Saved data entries
= Beginning of Section =

(* ===== verification/Blocking.v ===== *)
(** * The connection loop of the blocking backend ([migration/dataplane/host/src/blocking.rs])

    One accepted connection: the opening check, the header phase with its
    deadline, body gate and interim response, and the lanes in the order of the
    source, as one state machine over the socket. [Conn] holds the socket, the
    request index and what the thread records. Whenever the thread looks at the
    clock or the configuration ([look]), time has passed and the other threads
    have run: the readings and the others' effect are given by the position of
    the look. A streaming lane is an argument that meets [StreamLane]; the file
    server and the reverse proxy do ([Lanes]). The HTTP/2 engine and the CONNECT
    tunnel take the socket over and end the loop. *)
From S2P Require Import Prelude Bytes Lines Io Standing IpText Http Gzip Ws WsEngine Static ProxyHead Interim Connect.

Local Open Scope Z_scope.

Definition MAX_CONNS : Z := 1024.
Definition H2_PREFACE : bytes := bs "PRI * HTTP/2.0" ++ CRLF.

Definition canned (status len body : string) : bytes :=
  bs "HTTP/1.1 " ++ bs status ++ CRLF ++ bs "Content-Type: text/plain" ++ CRLF ++
  bs "Content-Length: " ++ bs len ++ CRLF ++ bs "Connection: close" ++ CRLFCRLF ++ bs body ++ [LF].

Definition CONN_LIMIT_503 : bytes := canned "503 Service Unavailable" "36" "per-source connection limit reached".
Definition RATE_LIMIT_429 : bytes := canned "429 Too Many Requests" "20" "rate limit exceeded".
Definition SLOWLORIS_408 : bytes := canned "408 Request Timeout" "23" "request header timeout".
Definition BODY_413 : bytes := canned "413 Content Too Large" "18" "content too large".

(** The stack buffers of [fill] and of the frame loop. *)
Definition FILL_CHUNK : nat := Z.to_nat 16384.
Definition WS_CHUNK : nat := Z.to_nat 65536.

(** ** Heads *)

(** The lines of a head through its last CRLF, or of everything when the head
    is not complete. *)
Definition head_lines (msg : bytes) : list bytes :=
  lf_lines (take (default (length msg) ((fun p => (p + 2)%nat) <$> windows_position CRLFCRLF msg)) msg).

(** The value of a line that is a field of that name, as the code splits it. *)
Definition field_rest (name line : bytes) : option bytes :=
  match position (fun c => c =? COLON) line with
  | None => None
  | Some colon => if eq_ignore_ascii_case (take colon line) name then Some (drop (colon + 1) line) else None
  end.

Definition response_wants_close (resp : bytes) : bool :=
  existsb (fun line =>
    match field_rest (bs "connection") line with
    | None => false
    | Some rest => existsb (fun tok => eq_ignore_ascii_case (trim_ascii tok) (bs "close")) (split_on (fun c => c =? 44) rest)
    end) (head_lines resp).

Fixpoint first_forwarded (lines : list bytes) : option bytes :=
  match lines with
  | [] => None
  | line :: lines' =>
      match field_rest (bs "x-forwarded-for") line with
      | Some value => Some value
      | None => first_forwarded lines'
      end
  end.

Definition client_addr (req : bytes) (peer : IpAddr) : IpAddr :=
  if negb (is_loopback peer) then peer
  else
    match first_forwarded (head_lines req) with
    | None => peer
    | Some value =>
        let first := default value (head (split_on (fun c => c =? 44) value)) in
        let trimmed := trim_ascii first in
        if utf8_valid trimmed then default peer (parse_ip trimmed) else peer
    end.

(** ** What the thread reads and records *)

Record Deployment := mkDeployment {
  lb_policy : Z;
  config_text : bytes;
  has_routes : bool;
  is_vhost_proxy : bytes -> bool
}.

(** The clock, in milliseconds, and the values a reload can change. *)
Record Ambient := mkAmbient {
  a_now : Z;
  slowloris_timeout : Z;
  max_body_size : Z;
  burst_cap : Z;
  rate_limit : Z;
  rate_window : Z;
  deployment : option Deployment;
  raw_text : bytes
}.

Definition secs (ms : Z) : Z := ms / 1000.

(** [serve::pack_rate_scalar]. *)
Definition pack_rate_scalar (cap count elapsed_secs : Z) : Z :=
  Z.lor (wrap 64 (Z.shiftl (Z.min elapsed_secs cap) 32)) (Z.min count cap).

Record Meter := mkMeter {
  m_client : IpAddr;
  m_seq : Z;
  m_active : Z;
  m_hdr_span : Z;
  m_rate_prior : Z
}.

(** What a served response leaves in the metrics and the access log. *)
Inductive Entry :=
  | LogWhole (req resp : bytes)
  | LogStreamed (req head : bytes) (count : Z) (backend : option Z).

(** [StreamOutcome] of the proxy and [StaticOutcome] of the file server. *)
Record LaneOut := mkLaneOut { lo_head : bytes; lo_bytes : Z; lo_keepalive : bool; lo_backend : option Z }.

(** Why the connection ended. *)
Inductive Exit :=
  | Quiet                                  (* end, fault or malformed: nothing was sent *)
  | Refused (resp : bytes)                 (* a canned refusal was written *)
  | Answered                               (* the response was the last *)
  | WriteFailed
  | ToH2 (acc : bytes)
  | ToConnect (req : bytes)
  | Upgrade
  | OwnerGone.

Inductive Next := Again | Leave (e : Exit).

(** ** Streaming lanes: what the loop relies on

    [None] of the inner option: the serve owner is gone. When a lane lets the
    connection go on, the client had asked for that, and what it was sent
    starts with the head and has the length that are reported. *)
Definition lane (W : Type) : Type :=
  bytes -> bool -> sink -> W -> option (option (result LaneOut io_error) * sink * W).

Definition lane_sent (ka : bool) (r : option (result LaneOut io_error)) (c c' : sink) : Prop :=
  match r with
  | None | Some (Err _) => True
  | Some (Ok o) => lo_keepalive o = true -> ka = true /\ exists resp,
      wire c' = wire c ++ resp /\ lo_head o `prefix_of` resp /\ lo_bytes o = Z.of_nat (length resp)
  end.

Class StreamLane {W : Type} (inv : W -> Prop) (l : lane W) : Prop :=
  lane_ok : forall req ka c w, inv w ->
    exists r c' w', l req ka c w = Some (r, c', w') /\ inv w' /\
      wire c `prefix_of` wire c' /\ lane_sent ka r c c'.

(** ** The loop *)
Record Conn (W : Type) := mkConn {
  c_rx : list read_ev;          (* the socket's coming reads *)
  c_tx : sink;
  c_tick : nat;                 (* looks so far *)
  c_seq : Z;                    (* [conn_seq] *)
  c_start : Z;                  (* [conn_start] *)
  c_log : list Entry;
  c_table : SharedStanding;
  c_world : W                   (* what the lanes keep *)
}.
Arguments mkConn {W}. Arguments c_rx {W}. Arguments c_tx {W}. Arguments c_tick {W}. Arguments c_seq {W}.
Arguments c_start {W}. Arguments c_log {W}. Arguments c_table {W}. Arguments c_world {W}.

Section conn.
Context {W I D : Type}.
#[local] Abbreviation Conn := (Conn W).

Definition set_rx (s : Conn) (r : list read_ev) : Conn :=
  mkConn r (c_tx s) (c_tick s) (c_seq s) (c_start s) (c_log s) (c_table s) (c_world s).
Definition set_tx (s : Conn) (c : sink) : Conn :=
  mkConn (c_rx s) c (c_tick s) (c_seq s) (c_start s) (c_log s) (c_table s) (c_world s).
Definition set_world (s : Conn) (w : W) : Conn :=
  mkConn (c_rx s) (c_tx s) (c_tick s) (c_seq s) (c_start s) (c_log s) (c_table s) w.
Definition set_table (s : Conn) (t : SharedStanding) : Conn :=
  mkConn (c_rx s) (c_tx s) (c_tick s) (c_seq s) (c_start s) (c_log s) t (c_world s).
Definition next_seq (s : Conn) : Conn :=
  mkConn (c_rx s) (c_tx s) (c_tick s) (saturating_add 64 (c_seq s) 1) (c_start s) (c_log s) (c_table s) (c_world s).

(** [emit] and [emit_streamed]. *)
Definition emit (e : Entry) (s : Conn) : Conn :=
  mkConn (c_rx s) (c_tx s) (c_tick s) (c_seq s) (c_start s) (c_log s ++ [e]) (c_table s) (c_world s).

(** The readings at each look, and what the other threads did before it. *)
Context (amb : nat -> Ambient) (others : nat -> SharedStanding -> W -> SharedStanding * W).

Definition look (s : Conn) : Ambient * Conn :=
  let '(t, w) := others (c_tick s) (c_table s) (c_world s) in
  (amb (c_tick s), mkConn (c_rx s) (c_tx s) (S (c_tick s)) (c_seq s) (c_start s) (c_log s) t w).

(** One read into the accumulation buffer. *)
Definition fill (acc : bytes) (s : Conn) : result nat io_error * bytes * Conn :=
  match Io.read FILL_CHUNK (c_rx s) with
  | (Ok got, r) => (Ok (length got), acc ++ got, set_rx s r)
  | (Err e, r) => (Err e, acc, set_rx s r)
  end.

(** A best-effort write and flush, as before a refusal's return. *)
Definition write_flush (b : bytes) (s : Conn) : Conn :=
  set_tx s (snd (flush (snd (write_all b (c_tx s))))).

(** *** The opening flight *)

Inductive Opening := HttpOpener (acc : bytes) | Ended (e : Exit).

Fixpoint preface_wait (fuel : nat) (slow_timeout wait_start : Z) (acc : bytes) (s : Conn) : option (Opening * Conn) :=
  if (length acc <? length H2_PREFACE)%nat && starts_with acc H2_PREFACE then
    match fuel with
    | O => None
    | S fuel' =>
        let '(a, s1) := look s in
        if header_expired slow_timeout wait_start (a_now a) then Some (Ended Quiet, s1)
        else match fill acc s1 with
             | (Ok O, _, s2) | (Err _, _, s2) => Some (Ended Quiet, s2)
             | (Ok (S _), acc', s2) => preface_wait fuel' slow_timeout wait_start acc' s2
             end
    end
  else if starts_with H2_PREFACE acc then Some (Ended (ToH2 acc), s)
  else Some (HttpOpener acc, s).

(** The peek at the top of the loop: only an empty buffer is looked at. *)
Definition opening (acc : bytes) (s : Conn) : option (Opening * Conn) :=
  if negb (bool_decide (acc = [])) then Some (HttpOpener acc, s)
  else
    match fill acc s with
    | (Ok O, _, s1) | (Err _, _, s1) => Some (Ended Quiet, s1)
    | (Ok (S _), acc', s1) =>
        let '(a, s2) := look s1 in
        let '(b, s3) := look s2 in
        preface_wait (S (weight (c_rx s3))) (slowloris_timeout a) (a_now b) acc' s3
    end.

(** *** The header phase *)
Context (frame_verdict : bytes -> bytes).

Inductive Header := Framed (total : nat) (acc : bytes) | HeaderEnded (e : Exit).

Fixpoint header_phase (fuel : nat) (slow_timeout hdr_start : Z) (interim_100_sent : bool) (acc : bytes) (s : Conn) :
    option (Header * Conn) :=
  match fuel with
  | O => None
  | S fuel' =>
      let '(a, s1) := look s in
      if (c_seq s =? 0) && header_expired slow_timeout hdr_start (a_now a)
      then Some (HeaderEnded (Refused SLOWLORIS_408), write_flush SLOWLORIS_408 s1)
      else
        let '(b, s2) := look s1 in
        if body_over_limit acc (max_body_size b)
        then Some (HeaderEnded (Refused BODY_413), write_flush BODY_413 s2)
        else
          match next_request frame_verdict acc with
          | Http.Complete n => Some (Framed (Z.to_nat n) acc, s2)
          | Http.Oversize => Some (HeaderEnded Quiet, s2)
          | Http.NeedMore =>
              let ask := negb interim_100_sent && wants_interim_100 acc in
              let s3 := if ask then write_flush INTERIM_100 s2 else s2 in
              match fill acc s3 with
              | (Ok O, _, s4) | (Err _, _, s4) => Some (HeaderEnded Quiet, s4)
              | (Ok (S _), acc', s4) => header_phase fuel' slow_timeout hdr_start (interim_100_sent || ask) acc' s4
              end
          end
  end.

(** *** WebSocket *)
Context (header_verdict : bytes -> bytes) (encode_header : bool -> Z -> Z -> bytes) (encode_close : Z -> bytes)
        (ws_admit : Z -> Z -> Z -> bool -> Z -> Z) (ws_utf8 : Z -> bytes -> Z) (ws_close_body : bytes -> Z)
        (inflate : I -> bytes -> I * option bytes) (deflate_msg : D -> bytes -> D * bytes) (infl0 : I) (defl0 : D).

#[local] Abbreviation ws_feed :=
  (WsEngine.feed header_verdict encode_header encode_close ws_admit ws_utf8 ws_close_body inflate deflate_msg).

(** Reads are discarded until the peer is done or five seconds have passed. *)
Fixpoint close_drain_loop (fuel : nat) (deadline : Z) (s : Conn) : option Conn :=
  let '(a, s1) := look s in
  if a_now a <? deadline then
    match fuel with
    | O => None
    | S fuel' =>
        match Io.read WS_CHUNK (c_rx s1) with
        | (Ok [], r) | (Err _, r) => Some (set_rx s1 r)
        | (Ok (_ :: _), r) => close_drain_loop fuel' deadline (set_rx s1 r)
        end
    end
  else Some s1.

Definition ws_close_drain (s : Conn) : option Conn :=
  let '(a, s1) := look s in
  close_drain_loop (S (weight (c_rx s1))) (a_now a + 5000) s1.

(** One feed: what it produced is written at once. [inl]: the loop goes on. *)
Definition ws_turn (e : Engine) (chunk : bytes) (s : Conn) : option (Engine * Conn + Conn) :=
  '(e', out, flow) ← mjoin (ws_feed e chunk []);
  let '(failed, s1) :=
    if bool_decide (out = []) then (false, s)
    else match write_all out (c_tx s) with
         | (Ok _, c) => (false, set_tx s c)
         | (Err _, c) => (true, set_tx s c)
         end in
  if failed : bool then Some (inr s1)
  else match flow with
       | Shut => s2 ← ws_close_drain s1; Some (inr s2)
       | Continue => Some (inl (e', s1))
       end.

Fixpoint ws_reads (fuel : nat) (e : Engine) (s : Conn) : option Conn :=
  match fuel with
  | O => None
  | S fuel' =>
      match Io.read WS_CHUNK (c_rx s) with
      | (Ok [], r) | (Err _, r) => Some (set_rx s r)
      | (Ok (b :: l), r) =>
          t ← ws_turn e (b :: l) (set_rx s r);
          match t with
          | inl (e', s1) => ws_reads fuel' e' s1
          | inr s1 => Some s1
          end
      end
  end.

= End of Section =

The lines to return begin at the first line of the records and end at the line holding "Definition CONN_LIMIT_503 : bytes"; please return them exactly, including both, and nothing beyond.

### TASK SOLUTION
(* ===== verification/Blocking.v ===== *)
(** * The connection loop of the blocking backend ([migration/dataplane/host/src/blocking.rs])

    One accepted connection: the opening check, the header phase with its
    deadline, body gate and interim response, and the lanes in the order of the
    source, as one state machine over the socket. [Conn] holds the socket, the
    request index and what the thread records. Whenever the thread looks at the
    clock or the configuration ([look]), time has passed and the other threads
    have run: the readings and the others' effect are given by the position of
    the look. A streaming lane is an argument that meets [StreamLane]; the file
    server and the reverse proxy do ([Lanes]). The HTTP/2 engine and the CONNECT
    tunnel take the socket over and end the loop. *)
From S2P Require Import Prelude Bytes Lines Io Standing IpText Http Gzip Ws WsEngine Static ProxyHead Interim Connect.

Local Open Scope Z_scope.

Definition MAX_CONNS : Z := 1024.
Definition H2_PREFACE : bytes := bs "PRI * HTTP/2.0" ++ CRLF.

Definition canned (status len body : string) : bytes :=
  bs "HTTP/1.1 " ++ bs status ++ CRLF ++ bs "Content-Type: text/plain" ++ CRLF ++
  bs "Content-Length: " ++ bs len ++ CRLF ++ bs "Connection: close" ++ CRLFCRLF ++ bs body ++ [LF].

Definition CONN_LIMIT_503 : bytes := canned "503 Service Unavailable" "36" "per-source connection limit reached".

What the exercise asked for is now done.